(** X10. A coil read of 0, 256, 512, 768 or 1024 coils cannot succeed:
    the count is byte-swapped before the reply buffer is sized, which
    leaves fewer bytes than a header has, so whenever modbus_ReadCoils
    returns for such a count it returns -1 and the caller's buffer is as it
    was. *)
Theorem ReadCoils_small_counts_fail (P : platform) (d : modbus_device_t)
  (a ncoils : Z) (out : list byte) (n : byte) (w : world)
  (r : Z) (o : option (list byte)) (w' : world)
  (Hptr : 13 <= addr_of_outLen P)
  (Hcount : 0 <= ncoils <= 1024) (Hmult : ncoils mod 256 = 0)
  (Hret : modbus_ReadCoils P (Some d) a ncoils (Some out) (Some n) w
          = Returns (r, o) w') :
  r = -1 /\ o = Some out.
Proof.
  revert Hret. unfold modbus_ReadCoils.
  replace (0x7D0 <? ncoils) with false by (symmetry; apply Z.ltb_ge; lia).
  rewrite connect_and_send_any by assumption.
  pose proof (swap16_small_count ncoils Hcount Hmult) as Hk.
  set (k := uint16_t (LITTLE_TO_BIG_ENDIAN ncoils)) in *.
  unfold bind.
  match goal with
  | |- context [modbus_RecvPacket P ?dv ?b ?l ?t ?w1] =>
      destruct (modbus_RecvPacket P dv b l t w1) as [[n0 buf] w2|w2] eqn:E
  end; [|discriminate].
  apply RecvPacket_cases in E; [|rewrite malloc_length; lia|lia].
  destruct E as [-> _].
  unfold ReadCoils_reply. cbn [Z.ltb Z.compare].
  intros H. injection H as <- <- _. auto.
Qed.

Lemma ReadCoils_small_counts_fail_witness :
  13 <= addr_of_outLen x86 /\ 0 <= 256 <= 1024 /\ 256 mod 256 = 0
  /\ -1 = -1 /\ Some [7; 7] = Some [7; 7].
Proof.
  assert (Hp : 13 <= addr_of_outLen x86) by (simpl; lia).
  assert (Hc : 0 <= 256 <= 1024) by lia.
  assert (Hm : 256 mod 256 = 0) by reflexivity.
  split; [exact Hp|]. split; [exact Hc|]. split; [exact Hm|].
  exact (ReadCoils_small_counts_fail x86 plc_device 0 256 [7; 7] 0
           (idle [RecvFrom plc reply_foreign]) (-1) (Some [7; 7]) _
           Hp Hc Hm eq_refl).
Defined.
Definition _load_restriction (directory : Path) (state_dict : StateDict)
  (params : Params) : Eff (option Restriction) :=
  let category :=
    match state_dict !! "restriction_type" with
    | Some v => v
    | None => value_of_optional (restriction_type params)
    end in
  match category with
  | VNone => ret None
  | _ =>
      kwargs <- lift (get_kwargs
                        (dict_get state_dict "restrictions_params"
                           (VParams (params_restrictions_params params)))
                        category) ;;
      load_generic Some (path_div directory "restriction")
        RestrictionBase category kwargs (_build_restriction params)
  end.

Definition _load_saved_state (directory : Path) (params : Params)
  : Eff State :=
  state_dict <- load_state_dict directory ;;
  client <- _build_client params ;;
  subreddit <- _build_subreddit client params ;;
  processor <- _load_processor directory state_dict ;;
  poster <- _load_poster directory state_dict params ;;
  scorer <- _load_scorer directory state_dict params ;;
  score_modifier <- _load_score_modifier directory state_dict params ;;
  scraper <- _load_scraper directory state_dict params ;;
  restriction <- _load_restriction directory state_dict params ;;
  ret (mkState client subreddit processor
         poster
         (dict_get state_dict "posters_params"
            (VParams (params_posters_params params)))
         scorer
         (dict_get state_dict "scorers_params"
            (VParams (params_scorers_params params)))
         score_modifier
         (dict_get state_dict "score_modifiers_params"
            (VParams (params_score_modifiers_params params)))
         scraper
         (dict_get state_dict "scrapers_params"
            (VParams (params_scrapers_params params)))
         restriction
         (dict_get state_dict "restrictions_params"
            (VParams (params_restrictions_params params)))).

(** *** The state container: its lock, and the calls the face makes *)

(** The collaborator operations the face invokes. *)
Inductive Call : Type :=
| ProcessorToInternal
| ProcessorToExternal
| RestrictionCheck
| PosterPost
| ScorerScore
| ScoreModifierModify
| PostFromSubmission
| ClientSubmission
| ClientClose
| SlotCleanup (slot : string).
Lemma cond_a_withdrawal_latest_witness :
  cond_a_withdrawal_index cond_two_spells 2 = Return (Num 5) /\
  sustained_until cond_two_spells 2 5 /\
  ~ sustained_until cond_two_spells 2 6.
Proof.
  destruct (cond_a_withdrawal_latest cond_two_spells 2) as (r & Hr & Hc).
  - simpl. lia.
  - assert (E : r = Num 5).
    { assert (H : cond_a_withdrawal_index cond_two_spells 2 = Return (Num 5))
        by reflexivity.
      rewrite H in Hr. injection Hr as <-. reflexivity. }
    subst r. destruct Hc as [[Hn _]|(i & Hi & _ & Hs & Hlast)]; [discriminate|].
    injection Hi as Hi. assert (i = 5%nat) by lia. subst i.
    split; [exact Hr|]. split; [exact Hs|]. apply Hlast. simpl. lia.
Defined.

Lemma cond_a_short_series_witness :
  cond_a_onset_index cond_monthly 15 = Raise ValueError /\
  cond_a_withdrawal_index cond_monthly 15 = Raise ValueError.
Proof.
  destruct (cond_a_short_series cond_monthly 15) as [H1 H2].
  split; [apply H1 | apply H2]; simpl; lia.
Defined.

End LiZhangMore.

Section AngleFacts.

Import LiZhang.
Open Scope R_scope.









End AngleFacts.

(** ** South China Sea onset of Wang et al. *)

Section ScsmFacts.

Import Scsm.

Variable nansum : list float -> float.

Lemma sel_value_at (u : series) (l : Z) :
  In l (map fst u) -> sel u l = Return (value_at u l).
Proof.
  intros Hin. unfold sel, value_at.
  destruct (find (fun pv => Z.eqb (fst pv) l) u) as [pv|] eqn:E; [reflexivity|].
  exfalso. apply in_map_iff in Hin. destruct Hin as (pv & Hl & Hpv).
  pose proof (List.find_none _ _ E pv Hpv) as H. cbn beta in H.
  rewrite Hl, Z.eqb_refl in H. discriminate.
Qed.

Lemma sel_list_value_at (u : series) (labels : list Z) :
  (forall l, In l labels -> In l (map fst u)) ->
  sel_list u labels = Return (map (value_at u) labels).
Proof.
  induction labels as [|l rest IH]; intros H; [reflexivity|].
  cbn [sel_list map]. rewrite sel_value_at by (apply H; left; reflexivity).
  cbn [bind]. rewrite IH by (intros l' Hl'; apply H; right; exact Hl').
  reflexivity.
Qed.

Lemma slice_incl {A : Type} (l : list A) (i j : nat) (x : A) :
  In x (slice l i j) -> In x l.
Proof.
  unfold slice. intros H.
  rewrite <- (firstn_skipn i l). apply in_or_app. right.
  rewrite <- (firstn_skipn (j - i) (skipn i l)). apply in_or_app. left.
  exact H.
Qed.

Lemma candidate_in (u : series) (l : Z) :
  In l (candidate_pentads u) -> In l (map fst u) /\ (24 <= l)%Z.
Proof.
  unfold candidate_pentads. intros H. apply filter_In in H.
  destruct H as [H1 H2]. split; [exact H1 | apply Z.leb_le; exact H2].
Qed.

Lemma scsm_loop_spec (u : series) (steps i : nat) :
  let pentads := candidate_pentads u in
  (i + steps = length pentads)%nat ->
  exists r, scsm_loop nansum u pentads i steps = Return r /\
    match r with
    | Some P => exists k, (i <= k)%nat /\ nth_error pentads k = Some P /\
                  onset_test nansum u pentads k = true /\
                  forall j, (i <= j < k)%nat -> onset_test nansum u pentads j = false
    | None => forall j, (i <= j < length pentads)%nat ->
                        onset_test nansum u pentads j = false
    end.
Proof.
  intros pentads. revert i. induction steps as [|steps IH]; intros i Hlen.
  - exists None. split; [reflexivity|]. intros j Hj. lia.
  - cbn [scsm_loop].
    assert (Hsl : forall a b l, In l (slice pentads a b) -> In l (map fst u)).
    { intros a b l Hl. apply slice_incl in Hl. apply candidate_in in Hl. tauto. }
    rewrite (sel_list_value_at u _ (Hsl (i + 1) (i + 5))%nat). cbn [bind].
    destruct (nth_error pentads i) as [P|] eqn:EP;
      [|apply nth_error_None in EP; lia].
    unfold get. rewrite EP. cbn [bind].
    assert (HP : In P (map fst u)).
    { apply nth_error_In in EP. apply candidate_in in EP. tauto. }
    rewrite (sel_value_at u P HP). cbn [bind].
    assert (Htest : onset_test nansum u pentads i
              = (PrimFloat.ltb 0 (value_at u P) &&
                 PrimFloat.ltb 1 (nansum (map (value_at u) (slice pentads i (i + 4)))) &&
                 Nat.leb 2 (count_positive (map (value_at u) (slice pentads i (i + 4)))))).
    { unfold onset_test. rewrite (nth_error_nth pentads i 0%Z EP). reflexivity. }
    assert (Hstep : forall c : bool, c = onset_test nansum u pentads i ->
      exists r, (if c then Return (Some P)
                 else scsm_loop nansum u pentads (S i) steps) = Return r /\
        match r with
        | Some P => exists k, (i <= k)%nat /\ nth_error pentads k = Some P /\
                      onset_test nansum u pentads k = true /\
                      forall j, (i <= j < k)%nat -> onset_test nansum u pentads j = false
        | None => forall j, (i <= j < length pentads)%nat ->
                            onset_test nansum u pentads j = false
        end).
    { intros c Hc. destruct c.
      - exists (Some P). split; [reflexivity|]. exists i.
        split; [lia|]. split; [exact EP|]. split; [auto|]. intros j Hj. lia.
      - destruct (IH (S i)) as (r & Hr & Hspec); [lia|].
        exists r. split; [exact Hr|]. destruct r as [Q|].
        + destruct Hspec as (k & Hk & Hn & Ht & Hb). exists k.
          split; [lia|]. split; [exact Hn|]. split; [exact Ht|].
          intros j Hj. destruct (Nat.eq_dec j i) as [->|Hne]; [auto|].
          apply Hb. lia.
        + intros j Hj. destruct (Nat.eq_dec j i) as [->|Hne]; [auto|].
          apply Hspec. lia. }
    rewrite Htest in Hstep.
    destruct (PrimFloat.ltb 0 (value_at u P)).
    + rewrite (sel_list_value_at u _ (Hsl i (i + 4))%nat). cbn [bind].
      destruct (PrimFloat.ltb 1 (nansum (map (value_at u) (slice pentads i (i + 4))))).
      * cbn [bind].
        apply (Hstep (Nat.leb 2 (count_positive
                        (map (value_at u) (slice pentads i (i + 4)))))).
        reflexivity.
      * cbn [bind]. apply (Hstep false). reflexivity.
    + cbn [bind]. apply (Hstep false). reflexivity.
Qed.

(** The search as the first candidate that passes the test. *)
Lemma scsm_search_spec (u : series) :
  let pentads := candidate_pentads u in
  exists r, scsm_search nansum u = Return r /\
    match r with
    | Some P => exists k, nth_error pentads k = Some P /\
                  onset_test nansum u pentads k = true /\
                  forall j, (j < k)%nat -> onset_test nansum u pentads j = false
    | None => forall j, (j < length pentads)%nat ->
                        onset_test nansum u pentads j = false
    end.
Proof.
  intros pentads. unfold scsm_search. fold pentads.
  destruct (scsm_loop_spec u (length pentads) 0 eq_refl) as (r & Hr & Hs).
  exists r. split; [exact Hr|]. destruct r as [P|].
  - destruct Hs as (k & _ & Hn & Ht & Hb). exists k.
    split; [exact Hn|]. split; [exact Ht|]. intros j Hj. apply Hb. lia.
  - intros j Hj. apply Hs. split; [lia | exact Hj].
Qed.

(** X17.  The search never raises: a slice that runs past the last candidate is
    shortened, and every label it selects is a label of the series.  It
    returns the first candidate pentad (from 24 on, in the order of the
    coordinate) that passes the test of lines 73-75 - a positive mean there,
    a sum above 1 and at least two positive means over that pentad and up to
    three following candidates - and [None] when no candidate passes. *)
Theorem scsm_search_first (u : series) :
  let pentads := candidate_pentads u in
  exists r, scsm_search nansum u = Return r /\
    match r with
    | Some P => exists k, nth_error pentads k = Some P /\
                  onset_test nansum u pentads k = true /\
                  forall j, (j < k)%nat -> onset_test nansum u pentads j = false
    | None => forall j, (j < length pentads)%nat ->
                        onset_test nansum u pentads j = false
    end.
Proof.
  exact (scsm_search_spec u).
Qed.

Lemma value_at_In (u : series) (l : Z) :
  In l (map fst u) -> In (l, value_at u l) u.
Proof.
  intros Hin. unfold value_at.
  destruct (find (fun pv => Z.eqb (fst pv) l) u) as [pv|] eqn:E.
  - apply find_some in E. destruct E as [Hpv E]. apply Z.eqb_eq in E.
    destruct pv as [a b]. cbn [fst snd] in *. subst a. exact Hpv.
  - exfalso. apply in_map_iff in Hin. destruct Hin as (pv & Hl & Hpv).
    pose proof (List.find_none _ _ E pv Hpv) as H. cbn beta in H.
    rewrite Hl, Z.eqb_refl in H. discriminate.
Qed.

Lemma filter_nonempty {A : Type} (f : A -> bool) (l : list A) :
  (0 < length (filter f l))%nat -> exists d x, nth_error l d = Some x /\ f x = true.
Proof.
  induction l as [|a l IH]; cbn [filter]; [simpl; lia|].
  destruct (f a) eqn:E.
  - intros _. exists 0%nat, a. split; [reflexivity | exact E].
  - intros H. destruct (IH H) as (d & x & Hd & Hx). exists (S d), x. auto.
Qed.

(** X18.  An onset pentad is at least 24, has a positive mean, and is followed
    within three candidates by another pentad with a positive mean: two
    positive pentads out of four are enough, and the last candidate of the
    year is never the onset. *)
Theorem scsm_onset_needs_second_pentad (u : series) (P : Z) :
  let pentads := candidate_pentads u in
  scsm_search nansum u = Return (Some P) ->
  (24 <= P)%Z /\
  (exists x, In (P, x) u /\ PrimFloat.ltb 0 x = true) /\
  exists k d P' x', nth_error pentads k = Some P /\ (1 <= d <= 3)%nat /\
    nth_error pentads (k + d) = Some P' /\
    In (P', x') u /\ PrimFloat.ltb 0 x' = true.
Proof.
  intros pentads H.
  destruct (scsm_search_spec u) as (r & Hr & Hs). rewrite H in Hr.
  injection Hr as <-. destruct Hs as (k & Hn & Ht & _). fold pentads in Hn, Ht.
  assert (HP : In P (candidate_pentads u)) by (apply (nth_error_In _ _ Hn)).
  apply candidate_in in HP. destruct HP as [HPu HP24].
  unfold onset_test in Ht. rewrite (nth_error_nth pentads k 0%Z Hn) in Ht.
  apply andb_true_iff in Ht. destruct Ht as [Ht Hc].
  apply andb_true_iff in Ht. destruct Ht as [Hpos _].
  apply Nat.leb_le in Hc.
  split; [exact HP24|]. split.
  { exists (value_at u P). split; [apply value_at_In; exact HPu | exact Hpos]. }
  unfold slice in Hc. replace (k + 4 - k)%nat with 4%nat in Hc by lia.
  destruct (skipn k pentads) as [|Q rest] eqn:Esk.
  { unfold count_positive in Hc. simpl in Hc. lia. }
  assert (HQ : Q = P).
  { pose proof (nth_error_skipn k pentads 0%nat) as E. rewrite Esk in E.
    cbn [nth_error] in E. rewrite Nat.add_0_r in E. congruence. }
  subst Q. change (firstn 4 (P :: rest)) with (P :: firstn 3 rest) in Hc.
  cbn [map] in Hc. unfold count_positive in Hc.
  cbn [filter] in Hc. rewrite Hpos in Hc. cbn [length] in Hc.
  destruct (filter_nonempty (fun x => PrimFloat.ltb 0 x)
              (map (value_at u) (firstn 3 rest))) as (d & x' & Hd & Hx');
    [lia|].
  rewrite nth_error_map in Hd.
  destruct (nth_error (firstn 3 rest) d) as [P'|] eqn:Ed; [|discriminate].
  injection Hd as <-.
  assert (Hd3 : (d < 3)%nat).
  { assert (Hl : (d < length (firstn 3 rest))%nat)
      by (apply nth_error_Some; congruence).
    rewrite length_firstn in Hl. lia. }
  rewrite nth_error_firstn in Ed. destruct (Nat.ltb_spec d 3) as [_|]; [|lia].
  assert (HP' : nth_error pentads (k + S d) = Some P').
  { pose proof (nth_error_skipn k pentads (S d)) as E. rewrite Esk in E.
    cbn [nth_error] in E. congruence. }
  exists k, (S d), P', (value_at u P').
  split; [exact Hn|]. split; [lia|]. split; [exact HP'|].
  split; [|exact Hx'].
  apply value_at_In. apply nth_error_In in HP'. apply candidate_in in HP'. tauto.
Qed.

Problem statement: Lines from the first one above through the line containing "exact (ReadCoils_small_counts_fail x86" are to be retyped exactly, both included, and nothing more.

Solution below:
(** X10. A coil read of 0, 256, 512, 768 or 1024 coils cannot succeed:
    the count is byte-swapped before the reply buffer is sized, which
    leaves fewer bytes than a header has, so whenever modbus_ReadCoils
    returns for such a count it returns -1 and the caller's buffer is as it
    was. *)
Theorem ReadCoils_small_counts_fail (P : platform) (d : modbus_device_t)
  (a ncoils : Z) (out : list byte) (n : byte) (w : world)
  (r : Z) (o : option (list byte)) (w' : world)
  (Hptr : 13 <= addr_of_outLen P)
  (Hcount : 0 <= ncoils <= 1024) (Hmult : ncoils mod 256 = 0)
  (Hret : modbus_ReadCoils P (Some d) a ncoils (Some out) (Some n) w
          = Returns (r, o) w') :
  r = -1 /\ o = Some out.
Proof.
  revert Hret. unfold modbus_ReadCoils.
  replace (0x7D0 <? ncoils) with false by (symmetry; apply Z.ltb_ge; lia).
  rewrite connect_and_send_any by assumption.
  pose proof (swap16_small_count ncoils Hcount Hmult) as Hk.
  set (k := uint16_t (LITTLE_TO_BIG_ENDIAN ncoils)) in *.
  unfold bind.
  match goal with
  | |- context [modbus_RecvPacket P ?dv ?b ?l ?t ?w1] =>
      destruct (modbus_RecvPacket P dv b l t w1) as [[n0 buf] w2|w2] eqn:E
  end; [|discriminate].
  apply RecvPacket_cases in E; [|rewrite malloc_length; lia|lia].
  destruct E as [-> _].
  unfold ReadCoils_reply. cbn [Z.ltb Z.compare].
  intros H. injection H as <- <- _. auto.
Qed.

Lemma ReadCoils_small_counts_fail_witness :
  13 <= addr_of_outLen x86 /\ 0 <= 256 <= 1024 /\ 256 mod 256 = 0
  /\ -1 = -1 /\ Some [7; 7] = Some [7; 7].
Proof.
  assert (Hp : 13 <= addr_of_outLen x86) by (simpl; lia).
  assert (Hc : 0 <= 256 <= 1024) by lia.
  assert (Hm : 256 mod 256 = 0) by reflexivity.
  split; [exact Hp|]. split; [exact Hc|]. split; [exact Hm|].
  exact (ReadCoils_small_counts_fail x86 plc_device 0 256 [7; 7] 0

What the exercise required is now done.